Bone and Skin, two millers thin,

Would starve us all, or near it;

But be it known to Skin and Bone

That Flesh and Blood can't bear it.

John Byrom (1691-1763): Epigram on Two Monopolists.

He mouths a sentence as curs mouth a bone.

Charles Churchill (1731-1764): The Rosciad. Line 322.

Lo, when two dogs are fighting in the streets,

With a third dog one of the two dogs meets;

With angry teeth he bites him to the bone,

And this dog smarts for what that dog has done.

Henry Fielding (1707-1754): Tom Thumb the Great. Act i. Sc. 6.

It will not out of the flesh that is bred in the bone.

John Heywood (Circa 1565): Proverbes. Part ii. Chap. viii.

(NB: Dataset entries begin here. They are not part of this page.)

Definition MergeActiveTrustEdge (from to : TrustNode) (edge : TrustEdge)
    (dependency : VerifiedDependency) (db : DB) : res error (bool * DB) :=
  _ ← map_err ErrTrustView (TrustNode_Validate keccak256 from);
  _ ← map_err ErrTrustView (TrustNode_Validate keccak256 to);
  _ ← map_err ErrTrustView (TrustEdge_Validate keccak256 edge);
  if (edge.(edge_From) ≠?= from.(node_ID)) || (edge.(edge_To) ≠?= to.(node_ID))
  then Err (ErrTrustView ErrInvalidTrustEdge)
  else if from.(node_Key).(key_ChainID) =?= to.(node_Key).(key_ChainID)
  then Err (ErrTrustView ErrInvalidTrustEdge)
  else if MaxInt64 <? edge.(PathStepCost) then Err ErrRange
  else
    fromEvidence ← loadActiveEvidence db from.(node_EvidenceID);
    toEvidence ← loadActiveEvidence db to.(node_EvidenceID);
    edgeEvidence ← loadActiveEvidence db edge.(edge_EvidenceID);
    if negb (evidenceLocatorMatchesNode fromEvidence.(Evidence.rec_Locator) from)
       || negb (evidenceLocatorMatchesNode toEvidence.(Evidence.rec_Locator) to)
       || negb (evidenceLocatorMatchesNode edgeEvidence.(Evidence.rec_Locator) from)
       || (dependency.(dep_EvidenceID) ≠?= edge.(edge_EvidenceID))
       || negb (edge.(edge_LeafIndex) =? dependency.(dep_LeafIndex))
    then Err ErrEvidenceBinding
    else
      _ ← map_err (λ _, ErrEvidenceBinding)
            (VerifiedDependency_Validate keccak256 dependency to
               edgeEvidence.(Evidence.rec_Locator).(Evidence.PayloadDigest));
      out1 ← mergeTrustNode from db;
      out2 ← mergeTrustNode to out1.2;
      out3 ← mergeTrustEdge edge out2.2;
      let changed := out1.1 || out2.1 || out3.1 in
      if changed
      then db' ← bumpGraphRevision out3.2; Ok (true, db')
      else Ok (false, out3.2).

Definition SaveMembershipWitness (witness : MembershipWitness) (db : DB)
    : res error (bool * DB) :=
  let want := NewMembershipWitness keccak256 witness.(witness_EvidenceID)
                witness.(witness_LeafIndex) witness.(witness_Siblings) in
  if (witness.(witness_ID) ≠?= want.(witness_ID)) || (zlen witness.(witness_Siblings) =? 0)
  then Err ErrInvalidWitness
  else
    _ ← loadActiveEvidence db witness.(witness_EvidenceID);
    match find_row db.(trust_edges)
            (λ p, (p.1.(edge_EvidenceID) =?= witness.(witness_EvidenceID)) && p.2) with
    | None => Err ErrEvidenceBinding
    | Some (edge, _) =>
        if negb (edge.(edge_LeafIndex) =? witness.(witness_LeafIndex))
        then Err ErrEvidenceBinding
        else
          match db.(membership_witnesses) !! witness.(witness_EvidenceID) with
          | Some existing =>
              if (existing.(witness_ID) ≠?= witness.(witness_ID))
                 || negb (existing.(witness_LeafIndex) =? witness.(witness_LeafIndex))
                 || (existing.(witness_Siblings) ≠?= witness.(witness_Siblings))
              then Err ErrGraphConflict
              else Ok (false, db)
          | None =>
              if bool_decide (is_Some (find_row db.(membership_witnesses)
                   (λ w, w.(witness_ID) =?= witness.(witness_ID))))
              then Err ErrConstraint
              else
                db' ← bumpGraphRevision
                        (set_graph db db.(revision) db.(trust_nodes) db.(trust_edges)
                           (<[witness.(witness_EvidenceID) := witness]>
                              db.(membership_witnesses)));
                Ok (true, db')
          end
    end.
End Hashing.

(** ** Snapshots *)

Record TrustViewSnapshotRequest := mkSnapshotRequest {
  sr_RequestID : RequestID;
  sr_Attempt : Z;
  sr_HomeChainID : ChainID;
  sr_ExpectedHomeTrustRoot : TrustRoot;
  sr_StartNodeID : NodeID;
  sr_TargetNodeID : NodeID
}.

(** A row of [snapshot_nodes] has no evidence column. *)
Definition snapshot_node (node : TrustNode) : TrustNode :=
  mkTrustNode node.(node_ID) node.(node_Key) node.(node_Root) zero32.

(** Foreign keys of [snapshot_edges]: the end points are nodes of the snapshot
    and a witness has the leaf index of its edge. *)
Definition snapshot_edge_allowed (db : DB) (nodes : list TrustNode) (edge : TrustEdge) : bool :=
  existsb (λ n, n.(node_ID) =?= edge.(edge_From)) nodes
  && existsb (λ n, n.(node_ID) =?= edge.(edge_To)) nodes
  && match db.(membership_witnesses) !! edge.(edge_EvidenceID) with
     | Some w => w.(witness_LeafIndex) =? edge.(edge_LeafIndex)
     | None => true
     end.

Definition loadSnapshot (db : DB) (id : SnapshotID) : res error TrustViewSnapshot :=
  match db.(snapshots) !! id with Some s => Ok s | None => Err ErrRecordNotFound end.

Section Snapshots.
Context (keccak256 : bytes → Hash).

(** Insert, materialise, seal, load. *)
Definition materialize (request : TrustViewSnapshotRequest) (id : SnapshotID) (db : DB)
    : res error (TrustViewSnapshot * DB) :=
  let nodes := map snapshot_node (active_nodes db) in
  let edges := active_edges db in
  if negb (forallb (snapshot_edge_allowed db nodes) edges) then Err ErrConstraint
  else if negb (existsb (λ n, n.(node_ID) =?= request.(sr_StartNodeID)) nodes)
          || negb (existsb (λ n, n.(node_ID) =?= request.(sr_TargetNodeID)) nodes)
  then Err (ErrTrustView ErrDanglingTrustEdge)
  else
    let snapshot := mkSnapshot id db.(revision) request.(sr_HomeChainID)
      request.(sr_ExpectedHomeTrustRoot) request.(sr_StartNodeID) request.(sr_TargetNodeID)
      true nodes edges in
    Ok (snapshot, set_snapshots db (<[id := snapshot]> db.(snapshots))).

Definition CreateTrustViewSnapshot (request : TrustViewSnapshotRequest) (db : DB)
    : res error (TrustViewSnapshot * DB) :=
  if MaxInt64 <? request.(sr_Attempt) then Err ErrRange
  else if request.(sr_StartNodeID) =?= request.(sr_TargetNodeID) then Err ErrSnapshotEndpoints
  else
    persistedRequest ← LoadRequest db request.(sr_RequestID);
    if persistedRequest.(Coordinator.req_HomeChainID) ≠?= request.(sr_HomeChainID)
    then Err ErrRecordConflict
    else
      start ← loadActiveTrustNode db request.(sr_StartNodeID);
      target ← loadActiveTrustNode db request.(sr_TargetNodeID);
      if (start.(node_Key).(key_ChainID) ≠?= request.(sr_HomeChainID))
         || (start.(node_Root) ≠?= request.(sr_ExpectedHomeTrustRoot))
      then Err (ErrTrustView ErrTrustRootConflict)
      else if (target.(node_Key).(key_ChainID)
                 ≠?= persistedRequest.(Coordinator.req_SourceChainID))
              || (target.(node_Key).(key_Height)
                    ≠?= persistedRequest.(Coordinator.req_SourceHeight))
              || (target.(node_Key).(key_BlockHash)
                    ≠?= persistedRequest.(Coordinator.req_SourceBlockHash))
      then Err ErrEvidenceBinding
      else
        let id := ComputeSnapshotID keccak256 request.(sr_RequestID) request.(sr_Attempt)
          db.(revision) request.(sr_StartNodeID) request.(sr_TargetNodeID)
          request.(sr_ExpectedHomeTrustRoot) in
        match loadSnapshot db id with
        | Ok existing => Ok (existing, db)
        | Err ErrRecordNotFound => materialize request id db
        | Err e => Err e
        end.
End Snapshots.

(** ** Observations of TrustRoots *)

Definition sameObservationTarget (left right : TrustRootObservation) : bool :=
  let l := left.(obs_Content) in let r := right.(obs_Content) in
  (l.(obs_ChainID) =?= r.(obs_ChainID)) && (l.(obs_Height) =?= r.(obs_Height))
  && (l.(obs_BlockHash) =?= r.(obs_BlockHash)) && (l.(obs_Gateway) =?= r.(obs_Gateway))
  && (l.(obs_TrustRoot) =?= r.(obs_TrustRoot))
  && (l.(obs_GatewayCodeHash) =?= r.(obs_GatewayCodeHash))
  && (l.(obs_RequiredConfirmations) =? r.(obs_RequiredConfirmations)).

Definition same_tuple (left right : TrustRootObservation) : bool :=
  let l := left.(obs_Content) in let r := right.(obs_Content) in
  (l.(obs_ChainID) =?= r.(obs_ChainID)) && (l.(obs_Height) =?= r.(obs_Height))
  && (l.(obs_BlockHash) =?= r.(obs_BlockHash)) && (l.(obs_Gateway) =?= r.(obs_Gateway)).

Definition loadLiveChain (db : DB) (id : ChainID) : res error ValidatedLiveChain :=
  match db.(live_chains) !! id with Some c => Ok c | None => Err ErrRecordNotFound end.

(** Evidence states an observation goes through in its transaction. *)
Definition observation_steps : list (Evidence.State * Evidence.State) :=
  [(Evidence.Candidate, Evidence.Verified); (Evidence.Verified, Evidence.Confirmed);
   (Evidence.Confirmed, Evidence.Active)].

Definition observation_reason : string := "TrustRootObservation RPC validation".

Section Observations.
Context (keccak256 : bytes → Hash).

(** [scanTrustRootObservation] *)
Definition scan_observation (row : Evidence.ID * TrustRootObservation)
    : res error TrustRootObservation :=
  let '(evidenceID, observation) := row in
  if (observation.(obs_ID) ≠?= Observation_ComputeID keccak256 observation)
     || (evidenceID ≠?= (SyntheticEvidence keccak256 observation).(Evidence.rec_ID))
  then Err ErrRecordConflict else Ok observation.

Definition loadTrustRootObservation (db : DB) (id : bytes32) : res error TrustRootObservation :=
  match db.(observations) !! id with
  | Some row => scan_observation row
  | None => Err ErrRecordNotFound
  end.

Definition loadTrustRootObservationByTuple (db : DB) (observation : TrustRootObservation)
    : res error TrustRootObservation :=
  match find_row db.(observations) (λ row, same_tuple row.2 observation) with
  | Some row => scan_observation row
  | None => Err ErrRecordNotFound
  end.

(** The inserts of [Save] for an observation seen for the first time.  The log
    has no row for evidence that is not in its table (foreign key). *)
Definition insert_observation (observation : TrustRootObservation) (at_ : Z) (db : DB)
    : res error (TrustRootObservation * TrustNode * bool * DB) :=
  let record := SyntheticEvidence keccak256 observation in
  let id := record.(Evidence.rec_ID) in
  if bool_decide (is_Some (db.(evidence) !! id))
     || bool_decide (is_Some (loadByLocator db record.(Evidence.rec_Locator)))
     || negb (0 <? at_)
  then Err ErrConstraint
  else
    let active := Evidence.mkRecord id record.(Evidence.rec_Locator) Evidence.Active ""
                    (Some at_) (Some at_) in
    let db1 := set_evidence db (<[id := active]> db.(evidence))
      (db.(evidence_transitions) ++ log_steps id observation_steps observation_reason at_) in
    let db2 := set_observations db1
      (<[observation.(obs_ID) := (id, observation)]> db1.(observations)) in
    let node := Observation_TrustNode keccak256 observation in
    out ← mergeTrustNode node db2;
    db3 ← bumpGraphRevision out.2;
    Ok (observation, node, true, db3).

Definition SaveObservation (now : Z) (given : TrustRootObservation) (db : DB)
    : res error (TrustRootObservation * TrustNode * bool * DB) :=
  _ ← map_err ErrTrustView (Observation_Validate given);
  if given.(obs_ID) ≠?= Observation_ComputeID keccak256 given then Err ErrRecordConflict
  else if MaxInt64 <? given.(obs_Content).(obs_RequiredConfirmations) then Err ErrRange
  else
    let at_ := default now given.(obs_ObservedAt) in
    let observation := mkObservation given.(obs_ID) given.(obs_Content) (Some at_) in
    match loadTrustRootObservation db observation.(obs_ID) with
    | Ok persisted =>
        if (persisted.(obs_ID) ≠?= observation.(obs_ID))
           || (persisted.(obs_Content) ≠?= observation.(obs_Content))
        then Err ErrRecordConflict
        else Ok (persisted, Observation_TrustNode keccak256 persisted, false, db)
    | Err ErrRecordNotFound =>
        match loadTrustRootObservationByTuple db observation with
        | Ok persisted =>
            if negb (sameObservationTarget persisted observation) then Err ErrRecordConflict
            else Ok (persisted, Observation_TrustNode keccak256 persisted, false, db)
        | Err ErrRecordNotFound =>
            live ← loadLiveChain db observation.(obs_Content).(obs_ChainID);
            if negb (bool_decide (is_Some live.(vlc_ValidatedAt)))
               || (live.(vlc_Gateway) ≠?= observation.(obs_Content).(obs_Gateway))
               || (live.(vlc_GatewayCodeHash)
                     ≠?= observation.(obs_Content).(obs_GatewayCodeHash))
               || negb (live.(vlc_Chain).(lc_Confirmations)
                          =? observation.(obs_Content).(obs_RequiredConfirmations))
            then Err ErrRecordConflict
            else insert_observation observation at_ db
        | Err e => Err e
        end
    | Err e => Err e
    end.
End Observations.

(** ** What the graph tables promise *)

Definition edge_in_graph (keccak256 : bytes → Hash) (db : DB) (e : TrustEdge) : Prop :=
  TrustEdge_Validate keccak256 e = Ok tt ∧ e.(edge_WitnessID) = None ∧
  is_active db e.(edge_EvidenceID) = true ∧ evidence_observed db e.(edge_EvidenceID) = false ∧
  0 ≤ e.(PathStepCost) ≤ MaxInt64 ∧
  ∃ from to, db.(trust_nodes) !! e.(edge_From) = Some from ∧
    db.(trust_nodes) !! e.(edge_To) = Some to ∧
    from.(node_Key).(key_ChainID) ≠ to.(node_Key).(key_ChainID).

  What is bred in the bone will never come out of the flesh.

Pilpay: The Two Fishermen. Fable xiv.

  A people who are still, as it were, but in the gristle, and not yet hardened into the bone of manhood.

Edmund Burke (1729-1797): Speech on the Conciliation of America. Vol. ii. p. 117.

  Bone of my bones, and flesh of my flesh.

Old Testament: Genesis ii. 23.

Flesh of thy flesh, nor yet bone of thy bone.

Du Bartas (1544-1590): Second Week, Fourth Day, Book ii.

Weakened and wasted to skin and bone.

Du Bartas (1544-1590): Second Week, Fourth Day, Book iv.